When science deciphered the human genome a couple decades ago, suddenly the causes of many mysterious diseases came clear. But we couldn’t see them clearly enough yet—and hence treatments were often out of reach. In May the NIH funded Human Pangenome Reference Consortium announced in the journal nature they’d developed a reference “pangenome” that represents more human genetic diversity. Genes from people of more diverse racial backgrounds were analyzed, the researchers aligned the corresponding sequences within the various genomes. As Mark Johnson for the Washington Post put it, “While the human genome is like a single road, the pangenome resembles a subway map, converging in parts of the sequence that are common to most people and branching out in areas where we differ.”
The pangenome has brought clarity about the pathway of pathology behind cystic fibrosis, leading to new treatments that will save lives. And suddenly scientists are seeing the fundamentals of the genetics of autism. More specific forms of autism now have genetic specificity, making it possible to find pathways to treatments. A youngster who had not only autism but heart and lung disorders was diagnosed with such exactitude doctors found that the core of his problem was an absence of the amino acid creatine; simple supplements of creatine have changed his life, restoring his heart and lungs to comparative normalcy and his improving his behavior so that he can once more mingle with other kids.
Clearly pangenomic mapping would have crucial application to our ability to great workable bioprinted organs for implant.
As vulnerability and predilection to cancer is largely sourced in the genes, the pangenome’s new revelations will lead to deeper, clearer blueprints of the causes of cancers, suggesting new treatments and possible cures. And a new pangenomic analysis is coming, with even broader representation across the spectrum of humanity. In just two years, we’ll have another exponential leap in the possibilities of cures for genetic diseases.

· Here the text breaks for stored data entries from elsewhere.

(** * Properties *)

(** A program's use of this loop, as [session] for the loop on poll. *)
Inductive epoll_session {C K W} (call_interest : C → state C (EpollState K) W → result bool)
    (call_back : C → eff (state C (EpollState K) W) ()) : state C (EpollState K) W → Prop :=
  | epoll_session_start s :
      _fd_rules s = [] → _non_fd_rules s = [] → calls s = [] → epoll_session call_interest call_back s
  | epoll_session_program s s' :
      epoll_session call_interest call_back s → grows s s' → epoll_session call_interest call_back s'
  | epoll_session_wait s s' epoll_ctl epoll_wait getsockopt order fuel timeout_ms res :
      epoll_session call_interest call_back s →
      EpollEventLoop.wait_next_event call_interest call_back epoll_ctl epoll_wait getsockopt order fuel timeout_ms s
        = (Ok res, s') →
      epoll_session call_interest call_back s'.

Lemma epoll_session_ok {C K W} (call_interest : C → state C (EpollState K) W → result bool) call_back s :
  (∀ c, keeps grows (call_back c)) → epoll_session call_interest call_back s → loop_ok s.
Proof.
  intros Hb. induction 1 as [s Hf Hn Hc|s s' _ IH Hg|s s' ctl wait gso ord fuel t res _ IH Hw].
  - by apply loop_ok_start.
  - by eapply loop_ok_grows.
  - destruct (epoll_runs_wait call_interest call_back ctl wait gso ord Hb fuel t s IH) as (tr&_&_&Hl&_). by rewrite Hw in Hl.
Qed.


(** The kernel's interest list is in step with the rules when [epoll_wait] is
    reached, in a program whose callbacks keep the agreement: each descriptor is
    watched for exactly the directions in which its rules are interested, none
    is watched that has no rule, every open one that has a rule is, and Exit is
    returned exactly if no rule is interested. *)
Lemma registration_exact {C K W} (call_interest : C → state C (EpollState K) W → result bool) call_back s
    epoll_ctl epoll_wait getsockopt order registered fuel timeout_ms s0 s1 :
  epoll_laws epoll_ctl registered → (∀ m, order m ≡ₚ (map_to_list m).*1) →
  (∀ c x s, call_interest c (with_extra x s) = call_interest c s) →
  (∀ c s, reg_ok registered s → reg_ok registered (call_back c s).2) →
  reg_ok registered s →
  EpollEventLoop.serve_non_fd_rules call_interest call_back s = (Ok None, s0) →
  EpollEventLoop.prepare call_interest call_back epoll_ctl order fuel s0 = (Ok (), s1) →
  in_step call_interest registered s1 ∧
  ((EpollEventLoop.wait_next_event call_interest call_back epoll_ctl epoll_wait getsockopt order fuel timeout_ms s).1 =
     Ok Exit ↔ ¬ anyone_interested call_interest s1).
Proof.
  intros Hlaws Hord Hext Hback Hreg Hserve Hprep.
  destruct (EpollEventLoop.wait_next_event _ _ _ _ _ _ _ _ s) as [r s'] eqn:Heq.
  assert (reg_ok registered s0) as Hreg0.
  { pose proof (keeps_reg_serve_non_fd call_interest call_back registered Hback s Hreg) as H. by rewrite Hserve in H. }
  destruct (prepare_in_step _ _ _ _ _ Hlaws Hord Hext Hback _ _ _ Hreg0 Hprep) as [Hreg1 Hall].
  split; [by apply refreshed_in_step|]. cbn [fst].
  rewrite (exit_iff _ _ _ _ _ _ _ _ _ _ _ _ _ Hserve Hprep Heq).
  pose proof (something_to_poll_wanted _ registered s1 Hreg1 Hall) as Hpoll.
  destruct (EpollEventLoop.something_to_poll _).
  - split; [|naive_solver]. intros [Hnil|]; [|done]. intros (r0&w&Hin&_). rewrite Hnil in Hin. by apply elem_of_nil in Hin.
  - split; [|by right]. intros _ Hi. by apply Hpoll in Hi.
Qed.

(** [wait_next_event] of the epoll loop always returns, if interest
    functions and callbacks return and those for errors and cancellation add no
    rules with a descriptor: fuel for the rules there are is enough, and the
    only exceptions are those of the busy-wait checks and of failed calls of
    [epoll_ctl] and [epoll_wait]. *)
Theorem epoll_loop_total {C K W} (call_interest : C → state C (EpollState K) W → result bool) call_back adds_none s
    epoll_ctl epoll_wait getsockopt order fuel timeout_ms :
  program_ok call_interest call_back adds_none → rules_wf adds_none s →
  (∀ n, getsockopt n = Failed ENOTSOCK ∨ ∃ e, getsockopt n = Returned (e, 4)) →
  (length (_fd_rules s) < fuel)%nat →
  let '(r, s') :=
    EpollEventLoop.wait_next_event call_interest call_back epoll_ctl epoll_wait getsockopt order fuel timeout_ms s in
  match r with Ok _ => rules_wf adds_none s' | Err e => epoll_allowed e end.
Proof.
  intros Hprog Hs Hg Hf.
  pose proof (epoll_fine_wait _ _ _ Hprog epoll_ctl epoll_wait getsockopt order Hg fuel timeout_ms s Hs Hf) as H.
  unfold fine, post in H. destruct (EpollEventLoop.wait_next_event _ _ _ _ _ _ _ _ s) as [[a|e] s']; cbn in H; naive_solver.
Qed.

A new, “all weather” general use covid vaccine is coming. A first version is being tested; longterm, we’re vastly increasing the chances of developing a lasting vaccine applicable to all forms of covid-19 and its mutations.
“Rutgers researchers developed MT-001 using technological approaches informed by an ambitious National Institutes of Health project that aimed to create an antibody for every protein in the human body. “We need a better vaccine, one that provides years of robust protection with fewer booster shots against a variety of SARS-CoV-2 strains. Our data suggest this vaccine candidate might be able to do that,” said Stephen Anderson, associate professor of Molecular Biology and Biochemistry in SAS, resident member of the Rutgers Center for Advanced Biotechnology and Medicine and senior author of the paper in Vaccines.
More new cures and treatments to come shortly!